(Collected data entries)
━━━━━━
(** [normalizeX], [normalizeY]: world coordinates over [0, 15] to the
    [gluOrtho2D(0, 1, 0, 1)] view. *)
Definition normalizeX (x : Q) : Q := fdiv (fsub x 0) (fsub 15 0).
Definition normalizeY (y : Q) : Q := fdiv (fsub y 0) (fsub 15 0).
Definition normalize (p : Point) : Q * Q := (normalizeX (x p), normalizeY (y p)).

(** [display]: the clip window's outline, the original segment, and the
    clipped segment when [visible]. *)
Definition display (clipWindow : Rectangle) (A B : Point) (visible : bool) (clippedA clippedB : Point)
  : list (primitive * list (Q * Q)) :=
  [(GL_LINE_LOOP,
    [(normalizeX (xMin clipWindow), normalizeY (yMin clipWindow));
     (normalizeX (xMax clipWindow), normalizeY (yMin clipWindow));
     (normalizeX (xMax clipWindow), normalizeY (yMax clipWindow));
     (normalizeX (xMin clipWindow), normalizeY (yMax clipWindow))]);
   (GL_LINES, [normalize A; normalize B])] ++
  (if visible then [(GL_LINES, [normalize clippedA; normalize clippedB])] else []).

End CohenSutherland.

Module LiangBarsky.

(** [class LiangBarsky]: the window, the segment, the clipped segment
    and [isClipped].  The constructor leaves [cx1 .. cy2] unset; they
    are read only once [clipLine] has set [isClipped], and start at 0
    here. *)
Record LiangBarsky := mkLB {
  xMin : Q; xMax : Q; yMin : Q; yMax : Q;
  x1 : Q; y1 : Q; x2 : Q; y2 : Q;
  cx1 : Q; cy1 : Q; cx2 : Q; cy2 : Q;
  isClipped : bool
}.

Definition make (xmin xmax ymin ymax X1 Y1 X2 Y2 : Q) : LiangBarsky :=
  mkLB xmin xmax ymin ymax X1 Y1 X2 Y2 0 0 0 0 false.

(** The tolerance [1e-9] of the parallel test. *)
Definition EPS : Q := 1 # 1000000000.

(** One pass of the [for] loop on the pair [(p[i], q[i])]: [None] is
    [accept = false; break;]. *)
Definition lb_edge (pq : Q * Q) (t : Q * Q) : option (Q * Q) :=
  let '(p, q) := pq in
  let '(t1, t2) := t in
  if fltb (fabs p) EPS && fltb q 0 then None
  else if fltb EPS (fabs p) then
    let r := fdiv q p in
    if fltb p 0 then Some (cmax t1 r, t2) else Some (t1, cmin t2 r)
  else Some (t1, t2).

Fixpoint lb_loop (pqs : list (Q * Q)) (t : Q * Q) : option (Q * Q) :=
  match pqs with
  | [] => Some t
  | pq :: rest => match lb_edge pq t with Some t' => lb_loop rest t' | None => None end
  end.

(** The arrays [p] and [q] of [clipLine], paired. *)
Definition lb_pq (lb : LiangBarsky) : list (Q * Q) :=
  let dx := fsub (x2 lb) (x1 lb) in
  let dy := fsub (y2 lb) (y1 lb) in
  [(- dx, fsub (x1 lb) (xMin lb)); (dx, fsub (xMax lb) (x1 lb));
   (- dy, fsub (y1 lb) (yMin lb)); (dy, fsub (yMax lb) (y1 lb))].

Definition clipLine (lb : LiangBarsky) : LiangBarsky :=
  let dx := fsub (x2 lb) (x1 lb) in
  let dy := fsub (y2 lb) (y1 lb) in
  let rejected := mkLB (xMin lb) (xMax lb) (yMin lb) (yMax lb) (x1 lb) (y1 lb) (x2 lb) (y2 lb)
                       (cx1 lb) (cy1 lb) (cx2 lb) (cy2 lb) false in
  match lb_loop (lb_pq lb) (0, 1) with
  | None => rejected
  | Some (t1, t2) =>
      if fltb t2 t1 then rejected
      else mkLB (xMin lb) (xMax lb) (yMin lb) (yMax lb) (x1 lb) (y1 lb) (x2 lb) (y2 lb)
                (fadd (x1 lb) (fmul t1 dx)) (fadd (y1 lb) (fmul t1 dy))
                (fadd (x1 lb) (fmul t2 dx)) (fadd (y1 lb) (fmul t2 dy)) true
  end.

(** The projection box of [main]: the window and both endpoints, with
    a margin of one unit ([std::min] and [std::max] of three values). *)
Definition viewBox (lb : LiangBarsky) : Q * Q * Q * Q :=
  let minX := cmin (cmin (xMin lb) (x1 lb)) (x2 lb) - 1 in
  let maxX := cmax (cmax (xMax lb) (x1 lb)) (x2 lb) + 1 in
  let minY := cmin (cmin (yMin lb) (y1 lb)) (y2 lb) - 1 in
  let maxY := cmax (cmax (yMax lb) (y1 lb)) (y2 lb) + 1 in
  (minX, maxX, minY, maxY).

(** [main]: the object built from the input, clipped, and the
    projection box of the window that shows it. *)
Definition main (xmin xmax ymin ymax x1 y1 x2 y2 : Q) : LiangBarsky * (Q * Q * Q * Q) :=
  let lb := clipLine (make xmin xmax ymin ymax x1 y1 x2 y2) in
  (lb, viewBox lb).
━━━━━━
**GOAL OF THE EXERCISE**
Of all the entries above, output exactly the lines between the one holding "mkLB xmin xmax" and the one holding "else Some (t1, t2).", inclusive.

**TASK RESPONSE**
  mkLB xmin xmax ymin ymax X1 Y1 X2 Y2 0 0 0 0 false.

(** The tolerance [1e-9] of the parallel test. *)
Definition EPS : Q := 1 # 1000000000.

(** One pass of the [for] loop on the pair [(p[i], q[i])]: [None] is
    [accept = false; break;]. *)
Definition lb_edge (pq : Q * Q) (t : Q * Q) : option (Q * Q) :=
  let '(p, q) := pq in
  let '(t1, t2) := t in
  if fltb (fabs p) EPS && fltb q 0 then None
  else if fltb EPS (fabs p) then
    let r := fdiv q p in
    if fltb p 0 then Some (cmax t1 r, t2) else Some (t1, cmin t2 r)
  else Some (t1, t2).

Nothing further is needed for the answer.